The project would involve UNI and UNEB as well as Citibank and build on the work of the United Nations’ Global Compact and the tripartite work of the International Labour Organisation in Colombia.
“We deeply regret the death of Leonidas, it was a shock,” Citibank HR Vice President Miguel Suarez told the UNI mission. “This is something Citibank condemns, he is a loss.” He paid tribute to the positive contribution of Leonidas in negotiations between UNEB and Citibank.
“We believe unions play an important role, helping us to see things that are important to workers.” He promised to forward the joint project suggestion up the Citibank corporate hierarchy.
UNI mission leaving Citibank in Bogota
The second day of the UNI mission to Colombia had started with a breakfast meeting with the parents and sister of Leonidas Gomez. “We have no information about what happened to him - they just tell us he was eliminated. My soul is in pain but I still have hope that things are not left where they are now,” said Leonidas’s mother, a dignified 77 -year old lady who talked of her son with many tears - and smiles of remembrance - and expressed her gratitude for the solidarity she has received since his murder in early March. “There is no way to describe the pain.” “We will not stop until the guilty people are found - the state has a duty to provide you with an answer,” Philip Jennings told her. “Leonidas was much loved and greatly respected, he was part of the future of this country. This was an unspeakable act of terror.”

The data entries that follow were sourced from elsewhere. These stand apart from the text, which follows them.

(** * xtuml.model: the in-memory instance store of pyxtuml

    A shallow embedding of [src/xtuml/model.py] and the properties of its
    ordered set, instance objects, metamodel registry and navigation chain.

    Conventions of the embedding.
    - Python objects that are mutated in place and shared (the cells of the
      ordered set's linked list, instances, class objects) live in explicit
      heaps; an address is an index into the heap.
    - A call returns the new state and an [outcome]: a value or the raised
      exception.  State changes made before a [raise] are kept, as in Python.
    - Dictionaries whose iteration order the code depends on ([__dict__],
      [kwargs]) are insertion-ordered association lists. *)

From Stdlib Require Import ZArith String Ascii List Bool Lia.
From stdpp Require Import base option list strings gmap pretty.

Open Scope string_scope.
Open Scope list_scope.

(** ** Outcomes *)

(** The exception classes the module raises itself or lets through.
    [OutsideModel] is not a Python exception: it marks a call whose answer
    depends on objects the embedding does not represent. *)
Inductive exn : Type :=
| KeyError (msg : string)
| TypeError
| AttributeError
| ValueError
| OverflowError
| ModelException (msg : string)
| OutsideModel.

Inductive outcome (A : Type) : Type :=
| Ok (a : A)
| Raise (e : exn).

Arguments Ok {A} a.
Arguments Raise {A} e.

Definition obind {A B : Type} (o : outcome A) (k : A -> outcome B) : outcome B :=
  match o with
  | Ok a => k a
  | Raise e => Raise e
  end.

(** ** OrderedSet

    [class OrderedSet]: a dict [map] from key to list cell and a circular
    doubly linked list of cells [[key, prev, next]] around the sentinel
    [end]. *)

Module OrderedSet.

Section WithKey.

Context {K : Type} `{Countable K}.

(** One list cell [[key, prev, next]]; the sentinel's key is Python's
    [None]. *)
Record node : Type := Node { key : option K; prev : nat; next_ : nat }.

Record t : Type := Make {
  nodes : list node;     (* the heap of list cells *)
  end_ : nat;            (* self.end *)
  map : gmap K nat       (* self.map : key --> cell *)
}.

(** [curr[1] = v] and [curr[2] = v]. *)
Definition set_prev (a v : nat) (h : list node) : list node :=
  alter (fun c => Node (key c) v (next_ c)) a h.

Definition set_next (a v : nat) (h : list node) : list node :=
  alter (fun c => Node (key c) (prev c) v) a h.

Definition prev_of (h : list node) (a : nat) : nat :=
  from_option prev a (h !! a).

Definition next_of (h : list node) (a : nat) : nat :=
  from_option next_ a (h !! a).

Definition h_key (h : list node) (a : nat) : option K :=
  h !! a ≫= key.

(** [__init__] without an iterable: the sentinel points to itself. *)
Definition empty : t :=
  {| nodes := [Node None 0 0]; end_ := 0; map := ∅ |}.

(** [__len__] and [__contains__]. *)
Definition len (s : t) : nat := size (map s).

Definition contains (k : K) (s : t) : bool :=
  bool_decide (is_Some (map s !! k)).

UNI's Philip Jennings with the family of Leonidas GomezAt the prosecutors office there was no sign of progress in the six and a half month investigation into Leonidas’s killing. Of the 1255 cases identified as having involved the murder of trade unionists only 106 have so far been dealt with and there remains a high level of impunity for those who kill trade unionists (and the people behind the killers). “I am not impressed - Leonidas’s family deserves better than this,” Philip Jennings told the prosecutors. “The family, friends and union colleagues don’t have confidence that this case is being prosecuted seriously.” The prosecutors told the UNI mission that there has been an increase in the number of trade unionists murdered, along with a general surge in all homicides. They also confirmed that some of the prosecutions had been prompted by the confessions of paramilitaries who had surrendered under the de-mobilisation programme. They affirmed the right of Leonidas’s family to inspect the prosecutor’s dossier.

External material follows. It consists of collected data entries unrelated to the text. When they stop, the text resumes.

(* ===== verification/FilterSpec.v ===== *)
(** * internal/filter/spec.go: the drop rules

    [Spec], [Default], the drop-reason labels and [AllReasons] follow the
    source; [parse_frame] and [accepts] state what the rules mean on a frame,
    independently of the two filter programs that implement them. *)
From S2P Require Import Prelude GoBytes.

Record Spec := mkSpec {
  MetadataIP : list Z;
  DNSPort : Z;
  VXLANPort : Z;
  VXLANSrcPort : Z;
  K8sNoiseTCPPorts : list Z;
  K8sNoiseUDPPorts : list Z;
  IPv4Only : bool;
  TCPUDPOnly : bool
}.

Definition Default : Spec := {|
  MetadataIP := [169; 254; 169; 254];
  DNSPort := 53;
  VXLANPort := 4789;
  VXLANSrcPort := 16401;
  K8sNoiseTCPPorts := [22; 8080; 8181; 9090; 10249; 10250; 10255; 10256];
  K8sNoiseUDPPorts := [123];
  IPv4Only := true;
  TCPUDPOnly := true
|}.

(** The Go types of the fields: [[4]byte], [uint16], [[]uint16]. *)
Definition spec_ok (s : Spec) : Prop :=
  bytes_ok (MetadataIP s) /\ length (MetadataIP s) = 4%nat /\
  is_uint 16 (DNSPort s) /\ is_uint 16 (VXLANPort s) /\ is_uint 16 (VXLANSrcPort s) /\
  Forall (is_uint 16) (K8sNoiseTCPPorts s) /\ Forall (is_uint 16) (K8sNoiseUDPPorts s).

(** [type DropReason string] and its constants. *)
Abbreviation DropReason := string (only parsing).
Definition DropNonIPv4 : DropReason := "non_ipv4".
Definition DropMetadata : DropReason := "metadata".
Definition DropNonL4 : DropReason := "non_tcp_udp".
Definition DropDNS : DropReason := "dns".
Definition DropVXLAN : DropReason := "vxlan_self".
Definition DropTruncate : DropReason := "truncated".
Definition DropK8sNoise : DropReason := "k8s_noise".

Definition AllReasons : list DropReason :=
  [DropNonIPv4; DropMetadata; DropNonL4; DropDNS; DropVXLAN; DropTruncate; DropK8sNoise].

(** ** The meaning of the rules on a frame *)

(** Header fields the rules look at. *)
Record header_view := mkView {
  v_src : Z; v_dst : Z; v_proto : Z; v_sport : Z; v_dport : Z
}.

Definition ETH_IPV4 : Z := 2048.
Definition PROTO_TCP : Z := 6.
Definition PROTO_UDP : Z := 17.

(** Length in bytes of the IPv4 header, from the IHL nibble. *)
Definition ihl_bytes (f : list Z) : option nat :=
  (fun b => Z.to_nat (4 * Z.land b 15)) <$> load_be f 14 1.

(** A frame that is IPv4 over Ethernet, TCP or UDP, with both ports present. *)
Definition parse_frame (f : list Z) : option header_view :=
  et ← load_be f 12 2;
  src ← load_be f 26 4;
  dst ← load_be f 30 4;
  proto ← load_be f 23 1;
  hl ← ihl_bytes f;
  sp ← load_be f (14 + hl) 2;
  dp ← load_be f (16 + hl) 2;
  if (et =? ETH_IPV4) && ((proto =? PROTO_TCP) || (proto =? PROTO_UDP))
  then Some (mkView src dst proto sp dp) else None.

Definition port_in (ports : list Z) (p : Z) : bool := existsb (Z.eqb p) ports.

(** The drop rules on a parsed frame. *)
Definition noise (s : Spec) (v : header_view) : bool :=
  let meta := be_get (MetadataIP s) in
  (v_src v =? meta) || (v_dst v =? meta) ||
  (if v_proto v =? PROTO_TCP then
     port_in (K8sNoiseTCPPorts s) (v_sport v) || port_in (K8sNoiseTCPPorts s) (v_dport v)
   else
     port_in (DNSPort s :: VXLANSrcPort s :: K8sNoiseUDPPorts s) (v_sport v) ||
     port_in (DNSPort s :: VXLANPort s :: K8sNoiseUDPPorts s) (v_dport v)).

Definition accepts (s : Spec) (f : list Z) : bool :=
  match parse_frame f with
  | Some v => negb (noise s v)
  | None => false
  end.

(** ** Lemmas *)
Lemma Default_ok : spec_ok Default.
Proof. unfold spec_ok. cbn. repeat split; repeat constructor; vm_compute; congruence. Qed.

Lemma port_in_spec ports p : port_in ports p = true <-> p ∈ ports.
Proof.
  unfold port_in. rewrite existsb_exists. setoid_rewrite Z.eqb_eq.
  rewrite list_elem_of_In. split; [intros (x & ? & <-)|]; eauto.
Qed.

#[export] Hint Resolve Default_ok : sensor.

Leonidas had been put on a death list and at about the time he was murdered another UNEB leader Rafael Boada was lucky to escape injury - or worse - when two men on a motorbike fired two bullets into his car. Rafael too had received death threats. A second member of Citibank’s staff was also threatened and she was moved to another country and remains on paid leave.

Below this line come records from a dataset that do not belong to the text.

(* ===== verification/Strconv.v ===== *)
(** * What the configuration loader uses of [strings] and [strconv]

    [ToLower], [ParseUint], [ParseInt] and [Atoi] follow the Go standard
    library on byte strings, with uint64 arithmetic kept at its width; the
    lemmas relate them to the plain positional value of the text. *)
From S2P Require Import Prelude.

(** The bytes of a Go string. *)
Definition bytes_of (s : string) : list Z :=
  (fun c => Z.of_nat (Ascii.nat_of_ascii c)) <$> String.list_ascii_of_string s.

Definition string_of (l : list Z) : string :=
  String.string_of_list_ascii ((fun b => Ascii.ascii_of_nat (Z.to_nat b)) <$> l).

(** ** strings.ToLower: byte-wise on ASCII strings, [unicode] otherwise. *)
Definition isASCII (l : list Z) : bool := forallb (fun b => b <? 128) l.
Definition lower_byte (b : Z) : Z := if (65 <=? b) && (b <=? 90) then b + 32 else b.
Definition ToLower (unicode : string -> string) (s : string) : string :=
  if isASCII (bytes_of s) then string_of (lower_byte <$> bytes_of s) else unicode s.

(** ** strconv *)
Inductive num_error := ErrSyntax | ErrRange.

Definition maxUint64 : Z := 2 ^ 64 - 1.

(** Value of one character, as in [ParseUint] with an explicit base. *)
Definition digit_of (c : Z) : option Z :=
  if (48 <=? c) && (c <=? 57) then Some (c - 48)
  else
    let l := Z.lor c 32 in
    if (97 <=? l) && (l <=? 122) then Some (l - 97 + 10) else None.

Fixpoint parse_loop (base cutoff maxVal : Z) (s : list Z) (n : Z) : go num_error Z :=
  match s with
  | [] => Ok n
  | c :: rest =>
      match digit_of c with
      | None => Err ErrSyntax
      | Some d =>
          if base <=? d then Err ErrSyntax
          else if cutoff <=? n then Err ErrRange
          else
            let n := u64 (n * base) in
            let n1 := u64 (n + d) in
            if (n1 <? n) || (maxVal <? n1) then Err ErrRange
            else parse_loop base cutoff maxVal rest n1
      end
  end.

Definition ParseUint (s : list Z) (base bitSize : Z) : go num_error Z :=
  match s with
  | [] => Err ErrSyntax
  | _ => parse_loop base (maxUint64 / base + 1) (2 ^ bitSize - 1) s 0
  end.

(** [ParseInt(s, 10, 0)] on a 64-bit platform. *)
Definition ParseInt10 (s : list Z) : go num_error Z :=
  match s with
  | [] => Err ErrSyntax
  | c :: rest =>
      let neg := c =? 45 in
      let s := if (c =? 43) || (c =? 45) then rest else s in
      match ParseUint s 10 64 with
      | Err ErrSyntax => Err ErrSyntax
      | Err ErrRange => Err ErrRange
      | Panic => Panic
      | Ok un =>
          if negb neg && (2 ^ 63 <=? un) then Err ErrRange
          else if neg && (2 ^ 63 <? un) then Err ErrRange
          else Ok (if neg then - un else un)
      end
  end.

(** The short-string path of [Atoi]: no overflow check. *)
Fixpoint atoi_loop (s : list Z) (n : Z) : go num_error Z :=
  match s with
  | [] => Ok n
  | c :: rest =>
      let ch := u8 (c - 48) in
      if 9 <? ch then Err ErrSyntax else atoi_loop rest (i64 (n * 10 + ch))
  end.

Definition Atoi (s : list Z) : go num_error Z :=
  if (0 <? length s)%nat && (length s <? 19)%nat then
    match s with
    | [] => Err ErrSyntax
    | c :: rest =>
        if (c =? 45) || (c =? 43) then
          match rest with
          | [] => Err ErrSyntax
          | _ => let? n := atoi_loop rest 0 in Ok (if c =? 45 then i64 (- n) else n)
          end
        else atoi_loop s 0
    end
  else ParseInt10 s.

(** ** Reference: the value of a text *)
Definition digit_in (base : Z) (c : Z) : option Z :=
  d ← digit_of c; if d <? base then Some d else None.

Definition value (base n : Z) (ds : list Z) : Z := fold_left (fun acc d => acc * base + d) ds n.

(** Value of a non-empty string of digits, most significant first. *)
Definition num_text (base : Z) (s : list Z) : option Z :=
  match s with
  | [] => None
  | _ => value base 0 <$> mapM (digit_in base) s
  end.

(** A decimal integer with an optional sign. *)
Definition int_text (s : list Z) : option Z :=
  match s with
  | [] => None
  | c :: rest =>
      if c =? 45 then Z.opp <$> num_text 10 rest
      else if c =? 43 then num_text 10 rest
      else num_text 10 s
  end.

(** ** Lemmas *)
Lemma value_cons base n d ds : value base n (d :: ds) = value base (n * base + d) ds.
Proof. done. Qed.

Lemma digit_of_nonneg c d : digit_of c = Some d -> 0 <= d.
Proof. unfold digit_of. repeat case_match; naive_solver lia. Qed.

Lemma digit_in_range base c d : digit_in base c = Some d -> 0 <= d < base.
Proof.
  unfold digit_in. destruct (digit_of c) as [d'|] eqn:Hd; [|done]. cbn.
  destruct (Z.ltb_spec d' base); [|done]. intros [= <-]. apply digit_of_nonneg in Hd. lia.
Qed.

Lemma value_ge base n ds :
  1 <= base -> 0 <= n -> Forall (fun d => 0 <= d) ds -> n <= value base n ds.
Proof.
  intros Hb Hn Hds. revert n Hn; induction Hds as [|d ds Hd _ IH]; intros n Hn; [done|].
  rewrite value_cons. etransitivity; [|apply IH]; nia.
Qed.

Lemma mapM_digits_nonneg base s ds : mapM (digit_in base) s = Some ds -> Forall (fun d => 0 <= d) ds.
Proof.
  intros Hm%mapM_Some_1. induction Hm as [|c d s ds Hd _ IH]; constructor; [|done].
  apply digit_in_range in Hd. lia.
Qed.

(** The uint64 loop computes the value of the text or reports the overflow. *)
Lemma parse_loop_spec base bits s n :
  2 <= base <= 36 -> 0 < bits <= 64 -> is_uint bits n ->
  match mapM (digit_in base) s with
  | Some ds =>
      parse_loop base (maxUint64 / base + 1) (2 ^ bits - 1) s n =
        if value base n ds <? 2 ^ bits then Ok (value base n ds) else Err ErrRange
  | None => exists e, parse_loop base (maxUint64 / base + 1) (2 ^ bits - 1) s n = Err e
  end.
Proof.
  intros Hb Hbits. assert (Hpow : 2 ^ bits <= 2 ^ 64) by (apply Z.pow_le_mono_r; lia).
  revert n; induction s as [|c s IH]; intros n Hn; unfold is_uint in Hn.
  { cbn. by rewrite (proj2 (Z.ltb_lt _ _)) by lia. }
  cbn [mapM parse_loop].
  assert (Hdi : digit_in base c = d ← digit_of c; if d <? base then Some d else None) by done.
  rewrite Hdi. clear Hdi. destruct (digit_of c) as [d|] eqn:Hd; cbn [mbind option_bind]; [|eauto].
  apply digit_of_nonneg in Hd.
  destruct (Z.leb_spec base d), (Z.ltb_spec d base); try lia; [cbn; eauto|]. cbn [mbind option_bind].
  assert (Hcut : maxUint64 / base + 1 <= n -> 2 ^ 64 <= n * base).
  { unfold maxUint64. intros. pose proof (Z.mul_succ_div_gt (2 ^ 64 - 1) base). nia. }
  assert (Hcut' : n < maxUint64 / base + 1 -> n * base <= 2 ^ 64 - 1).
  { unfold maxUint64. intros. pose proof (Z.mul_div_le (2 ^ 64 - 1) base). nia. }
  assert (Htail : forall ds, mapM (digit_in base) s = Some ds -> n * base + d <= value base (n * base + d) ds).
  { intros ds Hds. apply value_ge; [lia|nia|]. by eapply mapM_digits_nonneg. }
  destruct (Z.leb_spec (maxUint64 / base + 1) n) as [Hge|Hlt].
  { destruct (mapM (digit_in base) s) as [ds|]; cbn [mbind option_bind mret option_ret]; [|eauto].
    rewrite value_cons. specialize (Htail ds eq_refl). rewrite (proj2 (Z.ltb_ge _ _)); [done|]. lia. }
  specialize (Hcut' Hlt). rewrite (uwrap_small 64 (n * base)) by (unfold is_uint; nia).
  destruct (Z.ltb_spec (n * base + d) (2 ^ bits)) as [Hfit|Hbig].
  - rewrite uwrap_small by (unfold is_uint; nia).
    rewrite (proj2 (Z.ltb_ge _ _)), (proj2 (Z.ltb_ge _ _)) by lia. cbn [orb].
    specialize (IH (n * base + d)). destruct (mapM (digit_in base) s) as [ds|];
      cbn [mbind option_bind mret option_ret]; [|apply IH; unfold is_uint; nia].
    rewrite value_cons. apply IH. unfold is_uint. nia.
  - assert (Hover : (u64 (n * base + d) <? n * base) || (2 ^ bits - 1 <? u64 (n * base + d)) = true).
    { apply orb_true_iff. rewrite !Z.ltb_lt. unfold uwrap.
      destruct (Z.ltb_spec (n * base + d) (2 ^ 64)).
      - right. rewrite Z.mod_small; nia.
      - left. rewrite <- (Z.mod_unique (n * base + d) (2 ^ 64) 1 (n * base + d - 2 ^ 64)); nia. }
    rewrite Hover. destruct (mapM (digit_in base) s) as [ds|]; cbn [mbind option_bind mret option_ret]; [|eauto].
    rewrite value_cons. specialize (Htail ds eq_refl). by rewrite (proj2 (Z.ltb_ge _ _)) by lia.
Qed.

(** [ParseUint] accepts exactly the texts whose value fits the width. *)
Lemma ParseUint_spec s base bits :
  2 <= base <= 36 -> 0 < bits <= 64 ->
  match num_text base s with
  | Some v => ParseUint s base bits = if v <? 2 ^ bits then Ok v else Err ErrRange
  | None => exists e, ParseUint s base bits = Err e
  end.
Proof.
  intros Hb Hbits. destruct s as [|c s]; [cbn; eauto|]. unfold ParseUint, num_text.
  pose proof (parse_loop_spec base bits (c :: s) 0 Hb Hbits) as H.
  destruct (mapM (digit_in base) (c :: s)) as [ds|]; apply H; unfold is_uint; lia.
Qed.

Lemma value_nonneg base n ds :
  1 <= base -> 0 <= n -> Forall (fun d => 0 <= d) ds -> 0 <= value base n ds.
Proof. intros. etransitivity; [|by apply value_ge]. done. Qed.

Lemma num_text_nonneg base s v : 1 <= base -> num_text base s = Some v -> 0 <= v.
Proof.
  intros Hb. destruct s as [|c s]; [done|]. unfold num_text.
  destruct (mapM _ _) as [ds|] eqn:Hm; [|done]. intros [= <-].
  apply value_nonneg; [lia..|]. by eapply mapM_digits_nonneg.
Qed.

Lemma digit_in_10 c :
  is_byte c -> digit_in 10 c = if 9 <? u8 (c - 48) then None else Some (u8 (c - 48)).
Proof.
  intros Hc. unfold is_uint in Hc. unfold digit_in, digit_of.
  destruct (Z.leb_spec 48 c); cbn [andb].
  - rewrite uwrap_small by (unfold is_uint; lia).
    destruct (Z.leb_spec c 57), (Z.ltb_spec 9 (c - 48)); try lia; cbn [mbind option_bind].
    + by rewrite (proj2 (Z.ltb_lt _ _)) by lia.
    + case_match; [|done]. cbn. apply andb_true_iff in H2 as [?%Z.leb_le _].
      by rewrite (proj2 (Z.ltb_ge _ _)) by lia.
  - assert (u8 (c - 48) = c - 48 + 256) as -> by word_lia.
    rewrite (proj2 (Z.ltb_lt _ _)) by lia. case_match; [|done]. cbn.
    apply andb_true_iff in H0 as [?%Z.leb_le _]. by rewrite (proj2 (Z.ltb_ge _ _)) by lia.
Qed.

(** The short path never overflows: 18 digits fit an int64. *)
Lemma atoi_loop_spec s n k :
  bytes_ok s -> 0 <= n < 10 ^ Z.of_nat k -> (k + length s <= 18)%nat ->
  match mapM (digit_in 10) s with
  | Some ds => atoi_loop s n = Ok (value 10 n ds) /\ value 10 n ds < 10 ^ 18
  | None => exists e, atoi_loop s n = Err e
  end.
Proof.
  intros Hs. revert n k; induction Hs as [|c s Hc Hs IH]; intros n k Hn Hk; cbn [length] in Hk.
  { cbn. split; [done|]. assert (10 ^ Z.of_nat k <= 10 ^ 18) by (apply Z.pow_le_mono_r; lia). lia. }
  cbn [mapM atoi_loop]. rewrite (digit_in_10 c Hc).
  destruct (Z.ltb_spec 9 (u8 (c - 48))); [cbn; eauto|]. cbn [mbind option_bind].
  assert (Hch := uwrap_range 8 (c - 48)). unfold is_uint in Hch.
  assert (Hk1 : 10 ^ Z.of_nat (S k) <= 10 ^ 18) by (apply Z.pow_le_mono_r; lia).
  rewrite Nat2Z.inj_succ, Z.pow_succ_r in Hk1 by lia.
  rewrite swrap_small by (unfold is_sint; lia).
  specialize (IH (n * 10 + u8 (c - 48)) (S k)). rewrite Nat2Z.inj_succ, Z.pow_succ_r in IH by lia.
  destruct (mapM (digit_in 10) s) as [ds|]; cbn [mbind option_bind mret option_ret];
    apply IH; lia.
Qed.

Definition int64_of (v : option Z) (r : go num_error Z) : Prop :=
  match v with
  | Some v => r = if (- 2 ^ 63 <=? v) && (v <? 2 ^ 63) then Ok v else Err ErrRange
  | None => exists e, r = Err e
  end.

Lemma atoi_digits_spec s :
  bytes_ok s -> (length s <= 18)%nat -> s <> [] ->
  match num_text 10 s with
  | Some v => atoi_loop s 0 = Ok v /\ 0 <= v < 10 ^ 18
  | None => exists e, atoi_loop s 0 = Err e
  end.
Proof.
  intros Hs Hl Hne. destruct s as [|c s]; [done|].
  pose proof (atoi_loop_spec (c :: s) 0 0 Hs) as H. unfold num_text.
  pose proof (mapM_digits_nonneg 10 (c :: s)) as Hd.
  destruct (mapM (digit_in 10) (c :: s)) as [ds|]; cbn [fmap option_fmap option_map].
  - destruct H as [-> Hv]; [lia|lia|]. split; [done|]. split; [|done].
    apply value_nonneg; [lia..|]. by apply Hd.
  - apply H; lia.
Qed.

Lemma ParseInt10_spec s : int64_of (int_text s) (ParseInt10 s).
Proof.
  destruct s as [|c rest]; [cbn; eauto|]. unfold ParseInt10, int_text.
  assert (Hpu := fun t => ParseUint_spec t 10 64).
  assert (Hnn := fun t v => num_text_nonneg 10 t v).
  destruct (Z.eqb_spec c 45) as [->|H45]; [|destruct (Z.eqb_spec c 43) as [->|H43]];
    cbn [orb negb andb Z.eqb Pos.eqb].
  all: match goal with |- context [ParseUint ?t 10 64] =>
         specialize (Hpu t); specialize (Hnn t); destruct (num_text 10 t) as [v|] end;
    cbn [fmap option_fmap option_map int64_of];
    [ rewrite Hpu by lia; specialize (Hnn v ltac:(lia) eq_refl); clear Hpu
    | destruct Hpu as [[] ->]; [lia|lia|eauto..] ].
  all: destruct (Z.ltb_spec v (2 ^ 64)), (Z.leb_spec (2 ^ 63) v), (Z.ltb_spec (2 ^ 63) v); try lia;
    repeat match goal with |- context [?a <=? ?b] => destruct (Z.leb_spec a b); try lia
                         | |- context [?a <? ?b] => destruct (Z.ltb_spec a b); try lia end; done.
Qed.

(** [Atoi]: both paths compute the signed value of the text. *)
Lemma Atoi_spec s : bytes_ok s -> int64_of (int_text s) (Atoi s).
Proof.
  intros Hs. unfold Atoi. destruct (_ && _) eqn:Hlen; [|apply ParseInt10_spec].
  apply andb_true_iff in Hlen as [_ Hlen%Nat.ltb_lt].
  destruct s as [|c rest]; [cbn; eauto|]. cbn [length] in Hlen.
  apply Forall_cons in Hs as Hs'. destruct Hs' as [_ Hrest]. unfold int_text.
  destruct (Z.eqb_spec c 45) as [->|H45]; [|destruct (Z.eqb_spec c 43) as [->|H43]];
    cbn [orb Z.eqb Pos.eqb].
  3: { pose proof (atoi_digits_spec (c :: rest) Hs) as H. cbn [length] in H.
       destruct (num_text 10 (c :: rest)) as [v|]; cbn [int64_of]; [|apply H; [lia|done]].
       destruct H as [-> Hv]; [lia|done|].
       by rewrite (proj2 (Z.leb_le _ _)), (proj2 (Z.ltb_lt _ _)) by lia. }
  all: destruct rest as [|c' rest]; [cbn; eauto|].
  all: pose proof (atoi_digits_spec (c' :: rest) Hrest) as H; cbn [length] in H, Hlen.
  all: destruct (num_text 10 (c' :: rest)) as [v|]; cbn [fmap option_fmap option_map int64_of];
    [destruct H as [-> Hv]; [lia|done|]|destruct H as [e ->]; [lia|done|cbn; eauto]].
  all: cbn [go_bind]; rewrite ?swrap_small by (unfold is_sint; lia).
  all: by rewrite (proj2 (Z.leb_le _ _)), (proj2 (Z.ltb_lt _ _)) by lia.
Qed.

Lemma bytes_of_ok s : bytes_ok (bytes_of s).
Proof.
  unfold bytes_of. apply Forall_fmap, Forall_true. intros c. unfold is_uint. cbn.
  pose proof (Ascii.nat_ascii_bounded c). lia.
Qed.

#[export] Hint Resolve bytes_of_ok : sensor.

Paramilitaries and criminal gangs are thought to be the agents of many of the killings, though it’s feared that the naming of some potential victims may come from the intelligence services which also maintain a hidden army of informers to spy on the people. “You even have to be silent when you ride in a taxi in the city,” one union activist told the UNI mission in Bogota. There have also been proven past links between some multinationals and paramilitaries.
Philip Jennings did thank the prosecutors unit - set up specially to investigate the killing of trade unionists - and acknowledged the difficulties of their work. He urged them to show courage and determination in removing what he called “this cancer of terror” from Colombia. He also offered UNI’s involvement in Colombia in efforts to eliminate intolerance towards trade unions and their members.